EXERCISE REQUIREMENTS.
From the entries below, copy every line where the string "mkTx" appears.

GIVEN DATA.
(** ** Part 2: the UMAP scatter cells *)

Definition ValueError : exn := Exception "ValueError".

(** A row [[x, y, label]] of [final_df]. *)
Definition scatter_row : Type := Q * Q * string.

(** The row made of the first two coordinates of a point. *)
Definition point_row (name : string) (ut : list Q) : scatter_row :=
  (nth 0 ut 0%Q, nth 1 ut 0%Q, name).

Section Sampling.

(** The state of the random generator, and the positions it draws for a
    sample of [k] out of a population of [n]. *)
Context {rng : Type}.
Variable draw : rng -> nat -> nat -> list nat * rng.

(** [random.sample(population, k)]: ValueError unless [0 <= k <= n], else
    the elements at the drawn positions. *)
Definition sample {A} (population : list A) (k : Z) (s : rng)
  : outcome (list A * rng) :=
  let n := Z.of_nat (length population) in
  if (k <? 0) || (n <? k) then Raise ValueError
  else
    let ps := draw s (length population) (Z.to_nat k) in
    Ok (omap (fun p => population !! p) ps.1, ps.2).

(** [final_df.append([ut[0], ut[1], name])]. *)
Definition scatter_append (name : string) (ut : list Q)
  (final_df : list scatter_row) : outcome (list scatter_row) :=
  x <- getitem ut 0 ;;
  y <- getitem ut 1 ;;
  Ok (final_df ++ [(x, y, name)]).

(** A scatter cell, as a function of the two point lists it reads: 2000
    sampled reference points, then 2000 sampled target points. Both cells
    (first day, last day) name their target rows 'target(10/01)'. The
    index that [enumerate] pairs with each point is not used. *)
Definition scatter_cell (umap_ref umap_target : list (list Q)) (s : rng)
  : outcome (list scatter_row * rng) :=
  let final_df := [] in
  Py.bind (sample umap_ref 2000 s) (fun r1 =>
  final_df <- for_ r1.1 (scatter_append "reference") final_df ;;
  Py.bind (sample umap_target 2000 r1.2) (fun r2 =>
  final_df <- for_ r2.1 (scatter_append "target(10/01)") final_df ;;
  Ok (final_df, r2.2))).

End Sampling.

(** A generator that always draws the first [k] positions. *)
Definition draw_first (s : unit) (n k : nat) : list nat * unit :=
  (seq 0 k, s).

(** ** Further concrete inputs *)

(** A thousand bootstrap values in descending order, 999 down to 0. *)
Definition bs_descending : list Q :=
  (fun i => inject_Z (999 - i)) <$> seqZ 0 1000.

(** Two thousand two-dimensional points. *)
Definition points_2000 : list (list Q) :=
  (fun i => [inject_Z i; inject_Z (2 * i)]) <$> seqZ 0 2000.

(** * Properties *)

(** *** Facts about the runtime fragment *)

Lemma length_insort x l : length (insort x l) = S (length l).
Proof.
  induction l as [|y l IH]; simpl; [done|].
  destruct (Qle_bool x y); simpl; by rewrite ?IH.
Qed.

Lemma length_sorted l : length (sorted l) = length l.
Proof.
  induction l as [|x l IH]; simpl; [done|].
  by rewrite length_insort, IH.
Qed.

...

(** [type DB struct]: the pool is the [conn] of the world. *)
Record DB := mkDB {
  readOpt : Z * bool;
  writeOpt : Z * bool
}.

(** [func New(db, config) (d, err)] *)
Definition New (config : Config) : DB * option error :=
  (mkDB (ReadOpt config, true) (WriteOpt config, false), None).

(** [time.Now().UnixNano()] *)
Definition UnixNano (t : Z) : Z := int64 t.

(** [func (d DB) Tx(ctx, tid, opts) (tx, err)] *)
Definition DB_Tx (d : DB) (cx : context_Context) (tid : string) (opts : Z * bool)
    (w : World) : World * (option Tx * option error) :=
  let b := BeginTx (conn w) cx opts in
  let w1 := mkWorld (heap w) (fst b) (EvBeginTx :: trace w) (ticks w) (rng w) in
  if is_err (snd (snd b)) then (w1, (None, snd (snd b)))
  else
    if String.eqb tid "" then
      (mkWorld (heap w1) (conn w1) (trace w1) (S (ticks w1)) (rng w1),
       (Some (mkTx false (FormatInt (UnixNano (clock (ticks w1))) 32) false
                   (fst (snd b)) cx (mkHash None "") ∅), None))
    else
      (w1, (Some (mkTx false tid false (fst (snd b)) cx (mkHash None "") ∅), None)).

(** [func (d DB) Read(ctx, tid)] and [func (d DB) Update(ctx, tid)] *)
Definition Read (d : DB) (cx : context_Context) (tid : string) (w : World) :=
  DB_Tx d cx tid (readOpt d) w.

SOLUTION FOR THIS PROBLEM.
       (Some (mkTx false (FormatInt (UnixNano (clock (ticks w1))) 32) false
      (w1, (Some (mkTx false tid false (fst (snd b)) cx (mkHash None "") ∅), None)).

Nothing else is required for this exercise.